EXERCISE INSTRUCTIONS: Where the material below has a line containing "E A) : Prop", start repeating exactly, and keep going through the line containing "e s <> (Ok b, s').", with no other lines.

AVAILABLE DATA:
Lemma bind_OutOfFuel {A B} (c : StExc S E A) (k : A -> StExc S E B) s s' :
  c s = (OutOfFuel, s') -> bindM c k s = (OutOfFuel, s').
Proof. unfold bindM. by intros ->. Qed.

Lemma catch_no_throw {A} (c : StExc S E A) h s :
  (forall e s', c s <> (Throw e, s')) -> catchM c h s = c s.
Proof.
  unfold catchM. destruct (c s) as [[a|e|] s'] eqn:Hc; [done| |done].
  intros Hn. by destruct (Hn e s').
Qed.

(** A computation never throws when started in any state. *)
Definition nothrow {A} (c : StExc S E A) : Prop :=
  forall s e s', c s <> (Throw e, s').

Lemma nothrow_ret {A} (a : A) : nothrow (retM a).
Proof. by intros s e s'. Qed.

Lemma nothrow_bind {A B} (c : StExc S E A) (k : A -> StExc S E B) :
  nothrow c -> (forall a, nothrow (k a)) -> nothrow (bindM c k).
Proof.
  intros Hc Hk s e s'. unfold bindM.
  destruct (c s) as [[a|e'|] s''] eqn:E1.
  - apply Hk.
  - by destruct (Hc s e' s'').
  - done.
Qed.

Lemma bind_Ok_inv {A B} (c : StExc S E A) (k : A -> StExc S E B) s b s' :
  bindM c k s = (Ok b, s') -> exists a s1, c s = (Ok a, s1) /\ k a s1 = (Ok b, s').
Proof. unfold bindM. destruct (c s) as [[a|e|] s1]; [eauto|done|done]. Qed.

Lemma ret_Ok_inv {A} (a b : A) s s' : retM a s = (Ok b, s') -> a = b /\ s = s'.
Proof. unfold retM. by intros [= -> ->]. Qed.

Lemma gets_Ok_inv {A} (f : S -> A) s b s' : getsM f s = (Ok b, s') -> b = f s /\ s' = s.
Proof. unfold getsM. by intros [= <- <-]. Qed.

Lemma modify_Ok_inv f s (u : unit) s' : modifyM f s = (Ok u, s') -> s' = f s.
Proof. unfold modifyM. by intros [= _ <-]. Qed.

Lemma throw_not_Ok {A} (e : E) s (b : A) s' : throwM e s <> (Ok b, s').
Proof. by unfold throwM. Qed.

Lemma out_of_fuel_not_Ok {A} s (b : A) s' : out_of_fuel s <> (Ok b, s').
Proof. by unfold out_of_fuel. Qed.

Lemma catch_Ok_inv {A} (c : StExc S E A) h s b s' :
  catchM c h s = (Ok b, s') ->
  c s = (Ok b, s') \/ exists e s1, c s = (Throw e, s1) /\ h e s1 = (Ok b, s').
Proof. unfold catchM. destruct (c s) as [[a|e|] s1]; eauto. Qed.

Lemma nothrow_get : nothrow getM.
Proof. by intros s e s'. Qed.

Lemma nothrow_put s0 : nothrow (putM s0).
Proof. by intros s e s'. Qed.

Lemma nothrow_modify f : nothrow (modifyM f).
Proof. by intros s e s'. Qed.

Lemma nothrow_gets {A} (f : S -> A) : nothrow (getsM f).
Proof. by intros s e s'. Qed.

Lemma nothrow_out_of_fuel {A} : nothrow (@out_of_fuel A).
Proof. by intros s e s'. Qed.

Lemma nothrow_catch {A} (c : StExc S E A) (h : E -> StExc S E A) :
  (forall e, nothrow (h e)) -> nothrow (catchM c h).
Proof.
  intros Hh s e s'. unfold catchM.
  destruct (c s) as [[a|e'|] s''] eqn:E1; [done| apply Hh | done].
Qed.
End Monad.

==

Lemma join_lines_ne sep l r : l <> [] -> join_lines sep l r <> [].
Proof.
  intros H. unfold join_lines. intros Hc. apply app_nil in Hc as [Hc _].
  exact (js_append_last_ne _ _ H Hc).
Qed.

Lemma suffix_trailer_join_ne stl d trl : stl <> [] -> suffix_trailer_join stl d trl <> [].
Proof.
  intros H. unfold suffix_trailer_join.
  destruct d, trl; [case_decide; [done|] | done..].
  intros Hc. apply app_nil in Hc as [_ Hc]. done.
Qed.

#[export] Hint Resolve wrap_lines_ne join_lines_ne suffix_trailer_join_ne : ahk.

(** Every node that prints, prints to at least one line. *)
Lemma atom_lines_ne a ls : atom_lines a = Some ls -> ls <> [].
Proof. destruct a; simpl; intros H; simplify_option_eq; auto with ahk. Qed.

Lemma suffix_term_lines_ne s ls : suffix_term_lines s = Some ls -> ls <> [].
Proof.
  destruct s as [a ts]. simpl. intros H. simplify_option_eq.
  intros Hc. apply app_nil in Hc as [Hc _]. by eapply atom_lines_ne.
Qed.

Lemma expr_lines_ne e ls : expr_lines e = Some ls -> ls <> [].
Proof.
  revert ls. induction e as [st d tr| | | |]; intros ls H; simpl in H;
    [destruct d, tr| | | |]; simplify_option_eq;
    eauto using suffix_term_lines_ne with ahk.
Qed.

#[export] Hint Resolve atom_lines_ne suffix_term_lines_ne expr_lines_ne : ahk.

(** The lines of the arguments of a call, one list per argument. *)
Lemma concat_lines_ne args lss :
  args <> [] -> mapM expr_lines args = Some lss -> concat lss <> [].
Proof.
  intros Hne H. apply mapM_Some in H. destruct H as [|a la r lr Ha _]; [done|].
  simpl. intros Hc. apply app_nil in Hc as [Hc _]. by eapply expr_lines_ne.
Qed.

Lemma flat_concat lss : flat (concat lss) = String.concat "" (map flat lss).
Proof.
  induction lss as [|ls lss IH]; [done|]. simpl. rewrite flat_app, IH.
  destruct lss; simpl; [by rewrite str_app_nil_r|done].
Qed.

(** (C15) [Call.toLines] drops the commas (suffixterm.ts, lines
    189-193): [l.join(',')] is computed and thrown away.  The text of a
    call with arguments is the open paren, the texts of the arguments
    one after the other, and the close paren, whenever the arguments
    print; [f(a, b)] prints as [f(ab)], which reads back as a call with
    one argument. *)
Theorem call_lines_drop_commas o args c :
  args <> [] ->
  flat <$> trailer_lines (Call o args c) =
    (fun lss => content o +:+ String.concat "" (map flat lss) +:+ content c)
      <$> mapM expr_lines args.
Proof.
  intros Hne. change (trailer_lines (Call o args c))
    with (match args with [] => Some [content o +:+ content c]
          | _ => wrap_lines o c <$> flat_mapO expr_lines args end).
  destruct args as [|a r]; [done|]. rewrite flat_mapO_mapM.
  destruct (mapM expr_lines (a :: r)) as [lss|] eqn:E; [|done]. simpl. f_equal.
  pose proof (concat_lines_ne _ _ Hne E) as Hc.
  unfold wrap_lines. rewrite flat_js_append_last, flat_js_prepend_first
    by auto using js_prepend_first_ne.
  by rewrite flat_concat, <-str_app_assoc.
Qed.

---

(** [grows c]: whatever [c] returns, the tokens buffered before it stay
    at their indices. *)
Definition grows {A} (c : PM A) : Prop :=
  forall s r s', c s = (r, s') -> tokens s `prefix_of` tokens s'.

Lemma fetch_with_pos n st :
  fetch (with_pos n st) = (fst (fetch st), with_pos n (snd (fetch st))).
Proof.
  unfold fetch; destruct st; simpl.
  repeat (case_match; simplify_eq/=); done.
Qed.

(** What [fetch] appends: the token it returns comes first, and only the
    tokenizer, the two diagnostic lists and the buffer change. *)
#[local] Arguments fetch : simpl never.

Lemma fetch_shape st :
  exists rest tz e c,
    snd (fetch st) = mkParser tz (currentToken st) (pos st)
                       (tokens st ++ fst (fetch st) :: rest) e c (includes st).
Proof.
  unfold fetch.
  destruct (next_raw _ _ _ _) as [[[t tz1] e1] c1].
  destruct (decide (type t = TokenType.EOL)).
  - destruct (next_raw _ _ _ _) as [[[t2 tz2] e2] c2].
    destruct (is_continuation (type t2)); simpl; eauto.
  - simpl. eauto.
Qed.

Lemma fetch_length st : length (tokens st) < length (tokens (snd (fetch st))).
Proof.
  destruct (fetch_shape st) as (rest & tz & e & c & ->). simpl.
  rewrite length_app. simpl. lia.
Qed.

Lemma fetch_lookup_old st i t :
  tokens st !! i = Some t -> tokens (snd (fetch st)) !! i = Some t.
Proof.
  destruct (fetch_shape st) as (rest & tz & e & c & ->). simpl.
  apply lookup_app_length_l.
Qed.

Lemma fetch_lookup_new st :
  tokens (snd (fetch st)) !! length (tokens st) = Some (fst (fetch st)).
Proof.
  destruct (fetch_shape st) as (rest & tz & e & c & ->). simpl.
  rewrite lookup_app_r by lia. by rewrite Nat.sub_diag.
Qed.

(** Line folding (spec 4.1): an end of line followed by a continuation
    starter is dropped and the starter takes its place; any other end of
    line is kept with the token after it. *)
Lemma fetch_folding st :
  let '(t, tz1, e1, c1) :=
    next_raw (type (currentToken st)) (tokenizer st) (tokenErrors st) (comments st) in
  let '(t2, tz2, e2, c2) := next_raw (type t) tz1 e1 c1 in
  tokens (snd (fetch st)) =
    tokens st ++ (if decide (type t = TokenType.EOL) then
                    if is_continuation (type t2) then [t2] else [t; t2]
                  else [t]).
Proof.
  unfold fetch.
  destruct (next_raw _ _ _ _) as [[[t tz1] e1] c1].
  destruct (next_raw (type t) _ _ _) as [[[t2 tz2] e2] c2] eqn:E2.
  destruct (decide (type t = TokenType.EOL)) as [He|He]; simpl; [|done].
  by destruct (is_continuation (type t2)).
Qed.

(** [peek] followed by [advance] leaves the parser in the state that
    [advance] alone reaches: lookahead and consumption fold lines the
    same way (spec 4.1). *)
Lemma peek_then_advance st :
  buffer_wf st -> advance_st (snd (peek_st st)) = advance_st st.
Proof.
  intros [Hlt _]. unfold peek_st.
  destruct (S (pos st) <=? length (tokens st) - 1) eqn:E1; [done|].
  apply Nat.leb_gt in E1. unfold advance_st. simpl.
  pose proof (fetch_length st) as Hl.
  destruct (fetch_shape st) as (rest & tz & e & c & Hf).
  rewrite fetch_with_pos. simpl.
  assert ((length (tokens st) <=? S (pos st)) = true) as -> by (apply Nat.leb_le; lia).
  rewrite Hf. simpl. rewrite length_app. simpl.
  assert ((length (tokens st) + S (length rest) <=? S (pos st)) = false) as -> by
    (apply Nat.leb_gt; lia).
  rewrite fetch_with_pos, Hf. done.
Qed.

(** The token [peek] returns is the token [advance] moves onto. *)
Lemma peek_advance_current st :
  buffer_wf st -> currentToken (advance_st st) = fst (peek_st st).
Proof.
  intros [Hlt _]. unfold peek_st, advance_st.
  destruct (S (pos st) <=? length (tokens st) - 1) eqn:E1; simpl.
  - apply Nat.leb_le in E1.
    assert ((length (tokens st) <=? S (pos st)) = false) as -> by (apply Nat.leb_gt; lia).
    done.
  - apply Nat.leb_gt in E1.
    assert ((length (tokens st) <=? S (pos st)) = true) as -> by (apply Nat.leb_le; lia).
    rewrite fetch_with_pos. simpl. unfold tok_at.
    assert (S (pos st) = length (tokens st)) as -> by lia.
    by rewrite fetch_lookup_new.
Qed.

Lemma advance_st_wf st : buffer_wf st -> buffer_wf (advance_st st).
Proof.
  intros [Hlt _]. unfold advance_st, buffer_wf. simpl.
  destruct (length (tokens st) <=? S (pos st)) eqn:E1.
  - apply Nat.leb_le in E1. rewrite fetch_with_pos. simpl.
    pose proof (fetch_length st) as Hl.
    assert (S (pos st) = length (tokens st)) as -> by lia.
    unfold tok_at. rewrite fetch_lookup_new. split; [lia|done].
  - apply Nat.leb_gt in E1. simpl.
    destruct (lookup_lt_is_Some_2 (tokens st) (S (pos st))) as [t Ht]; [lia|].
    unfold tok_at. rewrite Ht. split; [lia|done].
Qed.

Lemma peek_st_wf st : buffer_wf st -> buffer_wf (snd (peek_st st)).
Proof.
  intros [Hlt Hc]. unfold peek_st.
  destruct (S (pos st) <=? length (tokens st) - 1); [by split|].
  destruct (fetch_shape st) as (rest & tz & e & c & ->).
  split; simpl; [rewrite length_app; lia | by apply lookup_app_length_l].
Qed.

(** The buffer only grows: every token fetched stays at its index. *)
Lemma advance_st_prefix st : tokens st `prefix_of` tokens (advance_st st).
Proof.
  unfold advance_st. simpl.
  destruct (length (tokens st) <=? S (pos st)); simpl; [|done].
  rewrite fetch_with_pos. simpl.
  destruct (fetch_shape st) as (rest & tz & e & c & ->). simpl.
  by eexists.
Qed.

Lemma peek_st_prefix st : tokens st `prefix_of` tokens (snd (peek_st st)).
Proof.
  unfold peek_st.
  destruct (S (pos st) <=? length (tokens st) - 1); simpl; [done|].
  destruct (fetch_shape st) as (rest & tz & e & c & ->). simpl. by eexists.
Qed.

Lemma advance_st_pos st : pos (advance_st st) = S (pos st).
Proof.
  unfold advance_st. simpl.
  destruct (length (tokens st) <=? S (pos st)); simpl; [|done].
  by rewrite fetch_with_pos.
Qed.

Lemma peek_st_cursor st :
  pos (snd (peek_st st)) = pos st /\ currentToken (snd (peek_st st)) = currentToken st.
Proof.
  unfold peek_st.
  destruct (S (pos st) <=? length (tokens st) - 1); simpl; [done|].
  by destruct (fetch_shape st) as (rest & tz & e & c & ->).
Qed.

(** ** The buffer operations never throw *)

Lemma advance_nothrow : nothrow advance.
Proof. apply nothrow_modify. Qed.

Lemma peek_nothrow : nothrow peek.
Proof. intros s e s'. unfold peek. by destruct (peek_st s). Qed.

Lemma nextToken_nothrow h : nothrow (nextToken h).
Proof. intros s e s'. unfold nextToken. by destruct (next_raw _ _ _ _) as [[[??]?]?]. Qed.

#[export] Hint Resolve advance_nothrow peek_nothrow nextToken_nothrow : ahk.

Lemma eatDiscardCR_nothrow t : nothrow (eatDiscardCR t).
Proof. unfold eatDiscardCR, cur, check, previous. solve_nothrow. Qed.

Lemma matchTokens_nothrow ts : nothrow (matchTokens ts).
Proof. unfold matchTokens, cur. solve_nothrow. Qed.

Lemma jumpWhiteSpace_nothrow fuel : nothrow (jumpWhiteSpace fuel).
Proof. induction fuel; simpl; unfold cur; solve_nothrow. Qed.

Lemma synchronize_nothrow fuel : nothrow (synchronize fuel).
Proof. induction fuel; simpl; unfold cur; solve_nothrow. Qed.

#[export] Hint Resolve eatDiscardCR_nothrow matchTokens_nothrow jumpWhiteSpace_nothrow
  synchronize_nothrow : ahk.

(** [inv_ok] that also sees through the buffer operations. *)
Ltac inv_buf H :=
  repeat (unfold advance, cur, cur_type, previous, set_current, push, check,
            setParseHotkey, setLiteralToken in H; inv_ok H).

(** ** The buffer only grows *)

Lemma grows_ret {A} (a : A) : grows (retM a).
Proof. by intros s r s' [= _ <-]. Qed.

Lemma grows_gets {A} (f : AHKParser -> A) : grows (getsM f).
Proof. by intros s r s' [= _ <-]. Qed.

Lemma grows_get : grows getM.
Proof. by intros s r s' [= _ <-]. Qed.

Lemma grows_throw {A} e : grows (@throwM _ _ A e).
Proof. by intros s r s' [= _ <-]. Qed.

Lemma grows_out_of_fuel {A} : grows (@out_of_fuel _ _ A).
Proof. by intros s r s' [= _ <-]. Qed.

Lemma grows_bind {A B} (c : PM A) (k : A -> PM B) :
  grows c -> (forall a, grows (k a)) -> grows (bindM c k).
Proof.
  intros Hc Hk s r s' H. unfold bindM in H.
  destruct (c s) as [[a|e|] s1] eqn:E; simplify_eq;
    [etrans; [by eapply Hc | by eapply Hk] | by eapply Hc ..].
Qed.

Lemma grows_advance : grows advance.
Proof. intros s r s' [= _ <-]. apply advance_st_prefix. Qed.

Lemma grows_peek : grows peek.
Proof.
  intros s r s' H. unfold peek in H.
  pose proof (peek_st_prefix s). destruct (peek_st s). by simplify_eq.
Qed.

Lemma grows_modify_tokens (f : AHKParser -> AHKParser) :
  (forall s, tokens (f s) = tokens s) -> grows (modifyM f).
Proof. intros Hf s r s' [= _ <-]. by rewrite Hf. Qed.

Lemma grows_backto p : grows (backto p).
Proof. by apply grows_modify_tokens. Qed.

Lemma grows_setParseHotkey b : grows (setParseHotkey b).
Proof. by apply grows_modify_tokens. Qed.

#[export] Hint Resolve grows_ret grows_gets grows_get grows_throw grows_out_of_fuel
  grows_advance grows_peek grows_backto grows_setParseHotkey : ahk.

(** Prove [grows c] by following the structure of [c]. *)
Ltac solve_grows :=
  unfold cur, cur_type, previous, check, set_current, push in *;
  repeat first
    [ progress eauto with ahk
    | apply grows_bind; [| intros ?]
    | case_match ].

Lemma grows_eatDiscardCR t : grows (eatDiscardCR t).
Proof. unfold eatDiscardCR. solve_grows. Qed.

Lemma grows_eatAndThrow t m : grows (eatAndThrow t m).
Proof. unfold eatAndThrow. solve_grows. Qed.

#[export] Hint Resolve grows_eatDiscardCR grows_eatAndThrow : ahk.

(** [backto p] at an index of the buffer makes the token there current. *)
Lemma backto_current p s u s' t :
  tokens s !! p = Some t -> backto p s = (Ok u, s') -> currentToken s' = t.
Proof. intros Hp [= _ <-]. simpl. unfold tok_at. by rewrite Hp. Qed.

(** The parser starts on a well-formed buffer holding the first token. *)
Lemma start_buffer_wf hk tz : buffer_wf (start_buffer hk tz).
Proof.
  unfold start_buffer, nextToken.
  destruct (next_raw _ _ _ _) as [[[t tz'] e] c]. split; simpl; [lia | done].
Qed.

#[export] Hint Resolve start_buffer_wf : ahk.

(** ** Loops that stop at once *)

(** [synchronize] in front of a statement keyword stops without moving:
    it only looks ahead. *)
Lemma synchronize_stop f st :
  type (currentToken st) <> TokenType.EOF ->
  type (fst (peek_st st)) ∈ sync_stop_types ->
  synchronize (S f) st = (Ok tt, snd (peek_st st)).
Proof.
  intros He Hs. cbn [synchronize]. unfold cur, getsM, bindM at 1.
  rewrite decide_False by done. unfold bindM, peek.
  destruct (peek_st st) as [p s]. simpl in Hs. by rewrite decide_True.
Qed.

OUTPUT BELOW:
Definition nothrow {A} (c : StExc S E A) : Prop :=
  forall s e s', c s <> (Throw e, s').

Lemma nothrow_ret {A} (a : A) : nothrow (retM a).
Proof. by intros s e s'. Qed.

Lemma nothrow_bind {A B} (c : StExc S E A) (k : A -> StExc S E B) :
  nothrow c -> (forall a, nothrow (k a)) -> nothrow (bindM c k).
Proof.
  intros Hc Hk s e s'. unfold bindM.
  destruct (c s) as [[a|e'|] s''] eqn:E1.
  - apply Hk.
  - by destruct (Hc s e' s'').
  - done.
Qed.

Lemma bind_Ok_inv {A B} (c : StExc S E A) (k : A -> StExc S E B) s b s' :
  bindM c k s = (Ok b, s') -> exists a s1, c s = (Ok a, s1) /\ k a s1 = (Ok b, s').
Proof. unfold bindM. destruct (c s) as [[a|e|] s1]; [eauto|done|done]. Qed.

Lemma ret_Ok_inv {A} (a b : A) s s' : retM a s = (Ok b, s') -> a = b /\ s = s'.
Proof. unfold retM. by intros [= -> ->]. Qed.

Lemma gets_Ok_inv {A} (f : S -> A) s b s' : getsM f s = (Ok b, s') -> b = f s /\ s' = s.
Proof. unfold getsM. by intros [= <- <-]. Qed.

Lemma modify_Ok_inv f s (u : unit) s' : modifyM f s = (Ok u, s') -> s' = f s.
Proof. unfold modifyM. by intros [= _ <-]. Qed.

Lemma throw_not_Ok {A} (e : E) s (b : A) s' : throwM e s <> (Ok b, s').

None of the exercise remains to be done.